- Industry experts and regulators said that cryptocurrencies including Bitcoin cannot save Russia from economic sanctions.
- Brian Armstrong said that while blockchain networks are decentralized, crypto exchanges are still subject to law.
- Bitcoin Policy Institute also quipped that Bitcoin is “far too small” to become an alternative to the US dollar or euro.
Experts have started weighing in on the notion that cryptocurrencies including Bitcoin are capable of circumventing the heavy economic sanctions placed on Russia. At the moment, Coinbase CEO Brian Armstrong, the US Treasury Department, the National Security Council, and the Bitcoin Policy Institute unequivocally said a flat-out ‘no’.
Armstrong said that cryptocurrencies would do a terrible job of masking transactions from regulators due to their transparent nature. And while blockchains are decentralized, cryptocurrency exchanges like Coinbase are not. Hence, they are under the law.
5/ That being said, we don’t think there’s a high risk of Russian oligarchs using crypto to avoid sanctions. Because it is an open ledger, trying to sneak lots of money through crypto would be more traceable than using U.S. dollars cash, art, gold, or other assets.
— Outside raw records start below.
Lemma isBitSet_shiftLeft x a q :
  wf256 x -> 0 <= a -> 0 <= q < 256 ->
  isBitSet (shiftLeft x a) q = if q + a <? 256 then isBitSet x (q + a) else false.
Proof.
  intros Hx Ha Hq.
  rewrite isBitSet_value by (auto using shiftLeft_wf).
  rewrite shiftLeft_value by assumption.
  rewrite Z.mod_pow2_bits_low by lia.
  rewrite Z.mul_pow2_bits by assumption.
  destruct (Z.ltb_spec (q + a) 256) as [H|H].
  - rewrite isBitSet_value by (trivial; lia). f_equal. lia.
  - apply Z.testbit_neg_r. lia.
Qed.

Lemma word_setWord x k v k' :
  0 <= k < 4 -> 0 <= k' < 4 ->
  word (setWord x k v) k' = if k' =? k then v else word x k'.
Proof.
  intros Hk Hk'.
  assert (Hc : k = 0 \/ k = 1 \/ k = 2 \/ k = 3) by lia.
  assert (Hc' : k' = 0 \/ k' = 1 \/ k' = 2 \/ k' = 3) by lia.
  destruct Hc as [-> |[-> |[-> | ->]]], Hc' as [-> |[-> |[-> | ->]]]; reflexivity.
Qed.

Lemma word_index a : 0 <= a < 256 -> 0 <= a / 64 < 4.
Proof. intros Ha. Z.div_mod_to_equations. lia. Qed.

Lemma isBitSet_setBit x p q :
  0 <= p < 256 -> 0 <= q < 256 ->
  isBitSet (setBit x p) q = if q =? p then true else isBitSet x q.
Proof.
  intros Hp Hq. pose proof (word_index p Hp). pose proof (word_index q Hq).
  pose proof (Z.mod_pos_bound p 64 ltac:(lia)). pose proof (Z.mod_pos_bound q 64 ltac:(lia)).
  rewrite !isBitSet_word by assumption. unfold setBit.
  rewrite word_setWord, bit_index, bit_mask by lia.
  destruct (Z.eqb_spec q p) as [->|Hne].
  - rewrite Z.eqb_refl, Z.lor_spec, Z.pow2_bits_true by lia. apply orb_true_r.
  - destruct (Z.eqb_spec (q / 64) (p / 64)) as [E|E]; trivial.
    rewrite E, Z.lor_spec, Z.pow2_bits_false, orb_false_r; trivial.
    Z.div_mod_to_equations. lia.
Qed.

Lemma log2_inRange a : U64.inRange a -> Z.log2 a < 64.
Proof.
  unfold U64.inRange, U64.modulus. intros Ha.
  destruct (Z.eq_dec a 0) as [->|Hn]; [reflexivity|].
  apply Z.log2_lt_pow2; lia.
Qed.

Lemma lor_inRange a b : U64.inRange a -> U64.inRange b -> U64.inRange (Z.lor a b).
Proof.
  intros Ha Hb. pose proof (log2_inRange a Ha). pose proof (log2_inRange b Hb).
  unfold U64.inRange, U64.modulus in *.
  assert (Hlo : 0 <= Z.lor a b) by (apply Z.lor_nonneg; lia).
  split; trivial.
  destruct (Z.eq_dec (Z.lor a b) 0) as [->|Hn]; [lia|].
  apply Z.log2_lt_pow2; [lia|].
  rewrite Z.log2_lor by lia. lia.
Qed.

Lemma setBit_wf x p : wf256 x -> 0 <= p < 256 -> wf256 (setBit x p).
Proof.
  intros (H0 & H1 & H2 & H3) Hp. pose proof (word_index p Hp) as Hk.
  pose proof (Z.mod_pos_bound p 64 ltac:(lia)).
  unfold setBit. rewrite bit_index, bit_mask by lia.
  assert (Hm : U64.inRange (2 ^ (63 - p mod 64))).
  { unfold U64.inRange, U64.modulus. split; [lia|]. apply Z.pow_lt_mono_r; lia. }
  assert (Hc : p / 64 = 0 \/ p / 64 = 1 \/ p / 64 = 2 \/ p / 64 = 3) by lia.
  destruct Hc as [-> |[-> |[-> | ->]]]; unfold wf256; cbn [word setWord word0 word1 word2 word3];
    auto using lor_inRange.
Qed.

(** ** One call without overflow *)

Lemma add_exact a b : U64.inRange (a + b) -> U64.add a b = a + b.
Proof. apply wrap_small. Qed.

Lemma sub_exact a b : U64.inRange (a - b) -> U64.sub a b = a - b.
Proof. apply wrap_small. Qed.

Lemma ofU64_exact z : 0 <= z < 256 -> U8.ofU64 z = z.
Proof. intros H. apply Z.mod_small. exact H. Qed.

(* Without overflow the code computes what the unbounded algorithm does. *)
Lemma CheckAndSetNonce_exact w n :
  noOverflow w -> U64.inRange n -> CheckAndSetNonce w n = classifyAndCommit w n.
Proof.
  intros Hw Hn. unfold CheckAndSetNonce, classifyAndCommit.
  destruct (Z.ltb_spec n (offset w)) as [Hlt|Hge]; trivial.
  rewrite (add_exact (offset w) windowSize) by range.
  destruct (offset w + windowSize <=? n) eqn:E; rewrite Z.geb_leb, E.
  - apply Z.leb_le in E. cbn [set_offset set_bitmap offset bitmap].
    rewrite (sub_exact n windowSize) by range.
    rewrite add_exact by range.
    rewrite !sub_exact by range. rewrite ofU64_exact by range.
    reflexivity.
  - apply Z.leb_gt in E. cbn zeta.
    rewrite sub_exact by range. rewrite ofU64_exact by range. reflexivity.
Qed.

Lemma belowMax_inRange n : belowMax n -> U64.inRange n.
Proof. intros H. range. Qed.

Lemma classifyAndCommit_sound w n :
  sound w -> belowMax n ->
  sound (after (classifyAndCommit w n)) /\ offset w <= offset (after (classifyAndCommit w n)).
Proof.
  intros [Ho Hb] Hn. unfold classifyAndCommit, sound.
  destruct (Z.ltb_spec n (offset w)) as [Hlt|Hge]; cbn [after snd]; [split; [split|]; trivial; lia|].
  destruct (offset w + windowSize <=? n) eqn:E; rewrite Z.geb_leb, E; cbn [after snd].
  - apply Z.leb_le in E. cbn [offset bitmap]. split; [split|]; try range.
    apply setBit_wf; [apply shiftLeft_wf; trivial|]; range.
  - apply Z.leb_gt in E.
    destruct (isBitSet (bitmap w) (n - offset w)); cbn [after snd offset bitmap];
      (split; [split|]; trivial; try lia).
    apply setBit_wf; trivial; range.
Qed.

Lemma accepted_seen w n :
  sound w -> belowMax n ->
  accepted (classifyAndCommit w n) = true -> seen (after (classifyAndCommit w n)) n.
Proof.
  intros [Ho Hb] Hn. unfold classifyAndCommit, seen.
  destruct (Z.ltb_spec n (offset w)) as [Hlt|Hge]; cbn [accepted after fst snd]; [discriminate|].
  destruct (offset w + windowSize <=? n) eqn:E; rewrite Z.geb_leb, E; cbn [accepted after fst snd].
  - intros _. right. cbn [offset bitmap]. split; [range|].
    rewrite isBitSet_setBit by range. now rewrite Z.eqb_refl.
  - apply Z.leb_gt in E.
    destruct (isBitSet (bitmap w) (n - offset w)) eqn:B; cbn [accepted after fst snd offset bitmap];
      [discriminate|].
    intros _. right. split; [lia|].
    rewrite isBitSet_setBit by range. now rewrite Z.eqb_refl.
Qed.

Lemma seen_rejected w n :
  seen w n -> accepted (classifyAndCommit w n) = false.
Proof.
  unfold seen, classifyAndCommit. intros [Hlt|[Hin Hbit]].
  - apply Z.ltb_lt in Hlt. now rewrite Hlt.
  - destruct (Z.ltb_spec n (offset w)) as [Hlt|Hge]; trivial.
    destruct (offset w + windowSize <=? n) eqn:E; rewrite Z.geb_leb, E.
    + apply Z.leb_le in E. lia.
    + now rewrite Hbit.
Qed.

Lemma seen_preserved w n m :
  sound w -> belowMax m -> seen w n -> seen (after (classifyAndCommit w m)) n.
Proof.
  intros [Ho Hb] Hm Hs. unfold classifyAndCommit.
  destruct (Z.ltb_spec m (offset w)) as [Hlt|Hge]; cbn [after snd]; trivial.
  destruct (offset w + windowSize <=? m) eqn:E; rewrite Z.geb_leb, E; cbn [after snd].
  - apply Z.leb_le in E. unfold seen in *. cbn [offset bitmap].
    destruct (Z.lt_ge_cases n (m - windowSize + 1)) as [Hn|Hn]; [left; trivial|right].
    destruct Hs as [Hs|[Hin Hbit]]; [lia|]. split; [range|].
    rewrite isBitSet_setBit by range.
    destruct (Z.eqb_spec (n - (m - windowSize + 1)) (m - (m - windowSize + 1))); trivial.
    rewrite isBitSet_shiftLeft by (trivial; range).
    destruct (Z.ltb_spec (n - (m - windowSize + 1) + (m - windowSize + 1 - offset w)) 256) as [L|L];
      [|range].
    rewrite <- Hbit. f_equal. lia.
  - apply Z.leb_gt in E.
    destruct (isBitSet (bitmap w) (m - offset w)) eqn:B; cbn [after snd]; trivial.
    unfold seen in *. cbn [offset bitmap].
    destruct Hs as [Hs|[Hin Hbit]]; [left; trivial|right]. split; trivial.
    rewrite isBitSet_setBit by range.
    destruct (Z.eqb_spec (n - offset w) (m - offset w)); trivial.
Qed.

(** ** Sequences of calls below the largest nonce *)

Lemma sound_newWindow : sound newWindow.
Proof. unfold sound, newWindow, wf256; cbn. repeat split; range. Qed.

Lemma CheckAndSetNonce_sound w n :
  sound w -> belowMax n ->
  sound (after (CheckAndSetNonce w n)) /\ offset w <= offset (after (CheckAndSetNonce w n)).
Proof.
  intros Hw Hn. rewrite CheckAndSetNonce_exact by (try apply Hw; range).
  now apply classifyAndCommit_sound.
Qed.

Lemma runAll_sound ns : forall w,
  sound w -> Forall belowMax ns -> sound (runAll w ns) /\ offset w <= offset (runAll w ns).
Proof.
  unfold runAll. induction ns as [|n ns IH]; intros w Hw Hns; cbn [fold_left].
  - split; [assumption | lia].
  - inversion Hns as [|? ? Hn Hrest]; subst.
    destruct (CheckAndSetNonce_sound w n Hw Hn) as [Hw' Hle].
    destruct (IH _ Hw' Hrest) as [Hs Hle']. split; [assumption | lia].
Qed.

(** Along calls whose nonces stay below 2^64 - 1, from a window whose
    offset is below 2^64 - 256, the offset never decreases. *)
Theorem offsets_nondecreasing_below_max ns : forall w,
  sound w -> Forall belowMax ns -> Sorted Z.le (map offset (windows w ns)).
Proof.
  induction ns as [|n ns IH]; intros w Hw Hns; cbn [windows map].
  - repeat constructor.
  - inversion Hns as [|? ? Hn Hrest]; subst.
    destruct (CheckAndSetNonce_sound w n Hw Hn) as [Hw' Hle].
    constructor; [now apply IH|].
    destruct ns; cbn [windows map]; constructor; exact Hle.
Qed.

Lemma seen_runAll ns : forall w n,
  sound w -> Forall belowMax ns -> seen w n -> seen (runAll w ns) n.
Proof.
  unfold runAll. induction ns as [|m ns IH]; intros w n Hw Hns Hs; cbn [fold_left]; trivial.
  inversion Hns as [|? ? Hm Hrest]; subst.
  apply IH; trivial.
  - now apply CheckAndSetNonce_sound.
  - rewrite CheckAndSetNonce_exact by (try apply Hw; range). now apply seen_preserved.
Qed.

(** Along such calls a nonce that was accepted is never accepted again. *)
Theorem no_double_accept_below_max w n ns :
  sound w -> belowMax n -> Forall belowMax ns ->
  accepted (CheckAndSetNonce w n) = true ->
  accepted (CheckAndSetNonce (runAll (after (CheckAndSetNonce w n)) ns) n) = false.
Proof.
  intros Hw Hn Hns Hacc.
  destruct (CheckAndSetNonce_sound w n Hw Hn) as [Hw' _].
  destruct (runAll_sound ns _ Hw' Hns) as [Hw'' _].
  rewrite CheckAndSetNonce_exact by (try apply Hw''; range).
  apply seen_rejected, seen_runAll; trivial.
  revert Hacc. rewrite CheckAndSetNonce_exact by (try apply Hw; range).
  now apply accepted_seen.
Qed.

(** Along such calls a nonce below the offset stays out of window. *)
Theorem stale_forever_below_max w n ns :
  sound w -> Forall belowMax ns -> n < offset w ->
  verdict (CheckAndSetNonce (runAll w ns) n) = (ReasonOutOfWindow, false).
Proof.
  intros Hw Hns Hlt. destruct (runAll_sound ns w Hw Hns) as [_ Hle].
  unfold CheckAndSetNonce.
  destruct (Z.ltb_spec n (offset (runAll w ns))); [reflexivity | lia].
Qed.

(** ** Windows at the top of the range

    Once the offset is 2^64 - 256 or more, [offset + windowSize] wraps
    around and the test for the shift branch holds for every nonce that is
    not below the offset. *)

(** A window whose offset is 2^64 - 256 or more accepts every nonce that is
    not below its offset, with reason Shift, and moves its offset to the
    nonce minus 255, set or not, inside the window or not. *)
Lemma wrapped_window_shifts w n :
  U64.inRange (offset w) -> U64.modulus - windowSize <= offset w ->
  U64.inRange n -> offset w <= n ->
  verdict (CheckAndSetNonce w n) = (ReasonShift, true)
  /\ offset (after (CheckAndSetNonce w n)) = n - 255.
Proof.
  intros Ho Htop Hn Hge. unfold CheckAndSetNonce.
  destruct (Z.ltb_spec n (offset w)) as [Hlt|_]; [lia|].
  assert (Hsum : U64.add (offset w) windowSize = offset w + windowSize - U64.modulus).
  { unfold U64.add, U64.wrap. symmetry.
    apply Z.mod_unique_pos with (q := 1); range. }
  rewrite Hsum.
  replace (n >=? offset w + windowSize - U64.modulus) with true
    by (symmetry; rewrite Z.geb_leb; apply Z.leb_le; range).
  cbn [verdict after fst snd set_offset set_bitmap offset bitmap].
  split; [reflexivity|].
  rewrite (sub_exact n windowSize) by range.
  rewrite add_exact by range. range.
Qed.

(** ** Scenarios of the specification *)

Example scenarioA :
  verdicts newWindow [0; 0] = [(ReasonFirst, true); (ReasonReuse, false)].
Proof. vm_compute. reflexivity. Qed.

Example scenarioB :
  verdicts newWindow [300; 10] = [(ReasonShift, true); (ReasonOutOfWindow, false)]
  /\ offset (runAll newWindow [300]) = 45.
Proof. vm_compute. split; reflexivity. Qed.

Example scenarioD :
  verdicts newWindow [255; 255; 256; 0]
  = [(ReasonFirst, true); (ReasonReuse, false); (ReasonShift, true);
     (ReasonOutOfWindow, false)]
  /\ offset (runAll newWindow [255; 255; 256]) = 1.
Proof. vm_compute. split; reflexivity. Qed.

Example scenarioE :
  CheckNonce newWindow 500 = (ReasonShift, true, newWindow).
Proof. vm_compute. reflexivity. Qed.

(** ** The claims *)

(** Claim C1 says that along every sequence of CheckAndSetNonce calls on a
    fresh window the offset never decreases, whatever uint64 nonces are
    passed.  The code does not keep that: the call with the largest nonce
    2^64 - 1 moves the offset to 2^64 - 256, where [offset + windowSize]
    wraps to 0, and the next call with nonce 2^64 - 256 takes the shift branch
    and moves the offset back to 2^64 - 511.
    ([offsets_nondecreasing_below_max] is the property for sequences that
    never pass the largest nonce.) *)
Theorem offset_decreases_after_wrap :
  map offset (windows newWindow [2 ^ 64 - 1; 2 ^ 64 - 256])
  = [0; 2 ^ 64 - 256; 2 ^ 64 - 511]
  /\ verdicts newWindow [2 ^ 64 - 1; 2 ^ 64 - 256]
     = [(ReasonShift, true); (ReasonShift, true)]
  /\ offset (runAll newWindow [2 ^ 64 - 1; 2 ^ 64 - 256])
     < offset (runAll newWindow [2 ^ 64 - 1]).
Proof. vm_compute. repeat split; reflexivity. Qed.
— Brian Armstrong – barmstrong.eth (@brian_armstrong) March 4, 2022
“This is not just my personal opinion, by the way,” he added. “experts at the US Treasury and NSC agree.”
For its part, Bitcoin Policy Institute also posted an update on its website, stating that cryptocurrencies are relatively inconsequential compared to fiat currencies.
Bitcoin currently is far too small to replace the dollar and the euro as a trade-currency. Russia’s annual (pre-war) exports total roughly $400 billion (5), around 50% of Bitcoin’s current market capitalization.
Meanwhile, Armstrong assured that Coinbase’s door will remain open to Russian users unless compelled by the law to do otherwise. He even quipped that Russians consider crypto as a “lifeline” given that the ruble has practically lost its value in just a couple of days.